Wanda is getting tired of how she makes a living, but she and Marie go aboard a yacht the next night to divert rich practical joker Benjamin Thomas and his handsome business associate Jim Baker. Jim knows that the women are paid "entertainment", but quickly finds himself falling for Wanda anyway, and vice versa. When Jerry pays her for her efforts, Wanda tears up the check. Once Jim realizes she genuinely loves him, he asks her to marry him. Although she is initially reluctant, she agrees. However, she informs Jim that there is one complication: her estranged husband Alex. She asks him for a divorce, and he agrees.

Meanwhile, Benjamin's wife, who is divorcing him because of his stinginess, shows up and asks Marie to stop making a fool of him. Marie realizes that Mrs. Thomas is still in love with her husband, and comes up with a plan to cure him of his tightfisted ways. The next day, Marie steers Benjamin to the jewelry store where Mrs. Thomas is waiting. Mrs. Thomas, pretending not to see him, complains (in a loud voice) how cheap her husband is. Benjamin becomes so angry he buys Marie some expensive merchandise for about $50,000.

That night, Alex crashes the birthday party Marie has arranged for Benjamin. He tells Jim that he wants $10,000 or he will name Jim as the co-respondent in the divorce. Alex insinuates that Wanda is part of the blackmail scheme. Believing the lie, Jim breaks up with Wanda.

Wanda visits Alex in Brooklyn and demands he give the money back. He introduces her (as "cousin Wanda") to the ailing Mrs. Howard and their baby, the reasons he needs the money so desperately. He confesses that he got a divorce in Mexico two years before, and promises to pay her back once he is back on his feet financially. Touched, Wanda leaves without the check.

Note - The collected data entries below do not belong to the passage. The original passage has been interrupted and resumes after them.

Lemma inject_Z_sub a b : inject_Z (a - b) == inject_Z a - inject_Z b.
Proof. unfold Z.sub, Qminus. by rewrite inject_Z_plus, inject_Z_opp. Qed.

(** A decimal that is near is near in value. *)
Lemma near_value a b fc e k j s :
  (0 < a)%Z → (-1074 ≤ e ≤ 971)%Z → (-292 ≤ k ≤ 341)%Z → (0 ≤ e + log2_10 k)%Z → (0 ≤ j)%Z →
  near a b fc e k (s * 10 ^ j) →
  Qabs (inject_Z s * pow10 (j - k) - inject_Z fc * pow2 e) <= pow2 (e - 1) * (inject_Z b / inject_Z a).
Proof.
  intros Ha He Hk Hb Hj Hn. set (w := pow2 1301 * pow10 (k + 292)).
  assert (Hw : 0 < w) by (apply Qmult_lt_0_compat; [apply pow2_pos|apply pow10_pos]).
  pose proof (log2_10_range k Hk) as Hl.
  set (g := (2 ^ (e + log2_10 k) * scale k)%Z) in *. unfold near in Hn. fold g in Hn.
  assert (Eg : inject_Z g == pow2 (e - 1) * w).
  { subst g w. unfold scale. rewrite !inject_Z_mult, !pow2_Z, pow10_Z by lia. rewrite !Qmult_assoc, <- !pow2_add.
    replace (e + log2_10 k + (1300 - log2_10 k))%Z with (e - 1 + 1301)%Z by lia. reflexivity. }
  assert (Ey : inject_Z (s * 10 ^ j * N128 * unit_ - 2 * fc * g) == (inject_Z s * pow10 (j - k) - inject_Z fc * pow2 e) * w).
  { rewrite inject_Z_sub, !inject_Z_mult, Eg. unfold unit_, N128.
    rewrite !inject_Z_mult, !pow2_Z, !pow10_Z by lia. subst w.
    assert (E0 : inject_Z 2 == pow2 1) by reflexivity. rewrite E0.
    assert (E1 : pow10 j * (pow2 128 * (pow2 1173 * pow10 292)) == pow10 (j - k) * (pow2 1301 * pow10 (k + 292))).
    { assert (H : pow10 (j - k) * (pow2 1301 * pow10 (k + 292)) == pow2 1301 * (pow10 (j - k) * pow10 (k + 292))) by ring. rewrite H. clear H.
      rewrite <- pow10_add. replace (j - k + (k + 292))%Z with (j + 292)%Z by lia. rewrite pow10_add.
      replace 1301%Z with (128 + 1173)%Z by lia. rewrite (pow2_add 128). ring. }
    assert (E2 : pow2 1 * pow2 (e - 1) == pow2 e) by (rewrite <- pow2_add; replace (1 + (e - 1))%Z with e by lia; reflexivity).
    rewrite <- E2. assert (H : inject_Z s * pow10 j * pow2 128 * (pow2 1173 * pow10 292) == inject_Z s * (pow10 j * (pow2 128 * (pow2 1173 * pow10 292)))) by ring. rewrite H. clear H.
    rewrite E1. ring. }
  apply (Qabs_scaled _ w); [done|]. rewrite <- Ey, Qabs_Z. rewrite Zle_Qle, !inject_Z_mult, Eg in Hn.
  assert (Ha' : 0 < inject_Z a) by (change 0 with (inject_Z 0); by rewrite <- Zlt_Qlt).
  apply (Qmult_le_l _ _ (inject_Z a)); [done|]. eapply Qle_trans; [exact Hn|]. apply Qle_lteq. right. field. lra.
Qed.
Lemma multiply128_spec b v : big_ok b → big_value b ≠ 0 → 0 < v < 2 ^ 64 →
  big_ok (multiply128 b v) ∧ big_value (multiply128 b v) = big_value b * v ∧ exp_ (multiply128 b v) = exp_ b.
Proof.
  intros [Hn He] Hb Hv. unfold multiply128. rewrite w64_small, Z.shiftr_div_pow2, Z.div_small by lia.
  destruct (multiply_wide_spec (bigits b) v 0 ltac:(apply Hn) Hv ltac:(done)) as (E & Hi & Hl).
  assert (Hlast : List.last (bigits b) 0 ≠ 0).
  { apply (normal_value _ Hn). intros E0. apply Hb. unfold big_value. by rewrite E0. }
  destruct Hn as (_ & Hne & _). specialize (Hl Hne Hlast). split_and!; [|unfold big_value; cbn [bigits exp_]; rewrite E; ring|done].
  split; [|done]. split; [done|]. split; [|done]. by destruct (bigits b).
Qed.

(** *** The sum of two numbers against a third *)

Lemma big_value_low b i : 0 ≤ i ≤ exp_ b → big_value b = big_value b / base ^ i * base ^ i.
Proof.
  intros Hi. unfold big_value. replace (exp_ b) with (exp_ b - i + i) by lia. rewrite Z.pow_add_r, Z.mul_assoc, Z.div_mul by (lia || (apply Z.pow_nonzero; [done|lia])).
  done.
Qed.

Lemma nth_bigit l i : in_base l → nth i l 0 = bigits_value l / base ^ Z.of_nat i mod base.
Proof.
  intros Hl. revert l Hl. induction i as [|i IH]; intros l Hl.
  - rewrite Z.div_1_r. destruct Hl as [|x l Hx Hl]; [done|]. cbn [nth bigits_value]. rewrite Z.mul_comm, Z.mod_add, Z.mod_small by done. done.
  - destruct Hl as [|x l Hx Hl]; [cbn [nth bigits_value]; by rewrite Z.div_0_l by (pose proof (base_pow_pos (Z.of_nat (S i)) ltac:(lia)); lia)|].
    cbn [nth bigits_value]. rewrite IH by done. rewrite Nat2Z.inj_succ, Z.pow_succ_r by lia. rewrite <- Z.div_div by (done || apply base_pow_pos; lia).
    rewrite (Z.mul_comm base (bigits_value l)), Z.div_add, (Z.div_small x) by done. done.
Qed.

Wanda decides to auction off enough of her possessions to her friends to raise $10,000 and pay Jim back. She also asks Marie to return her jewelry. Wanda gives Jim the proceeds; even before that, however, he has come to his senses, and the couple reconcile. Marie gives Benjamin's gifts to his wife and reunites that couple.

==Cast==
- Kay Francis as Wanda Howard
- Joel McCrea as Jim Baker
- Lilyan Tashman as Marie Bailey
- Eugene Pallette as Benjamin Thomas
- Alan Dinehart as Jerry Chase
- Lucille Webster Gleason as Mrs Benjamin Thomas
- Anderson Lawler as Alex Howard
- Lucile Browne as Edna
- George Barbier as Webster
- Robert McWade as Simms
- Louise Beavers as Hattie

Uncredited:
- Adrienne Ames as Anne
- Frances Bavier as Joy
- Claire Dodd as Dot
- Judith Wood as Winnie

==Reception==
Mordaunt Hall, The New York Times film critic, gave Girls About Town a qualified favorable review, writing, "This handsomely staged and ably directed production is one that affords no little laughter, but unfortunately it is burdened in the latter stages by highly improbable serious sequences."

==See also==
- The House That Shadows Built (1931 promotional film by Paramount)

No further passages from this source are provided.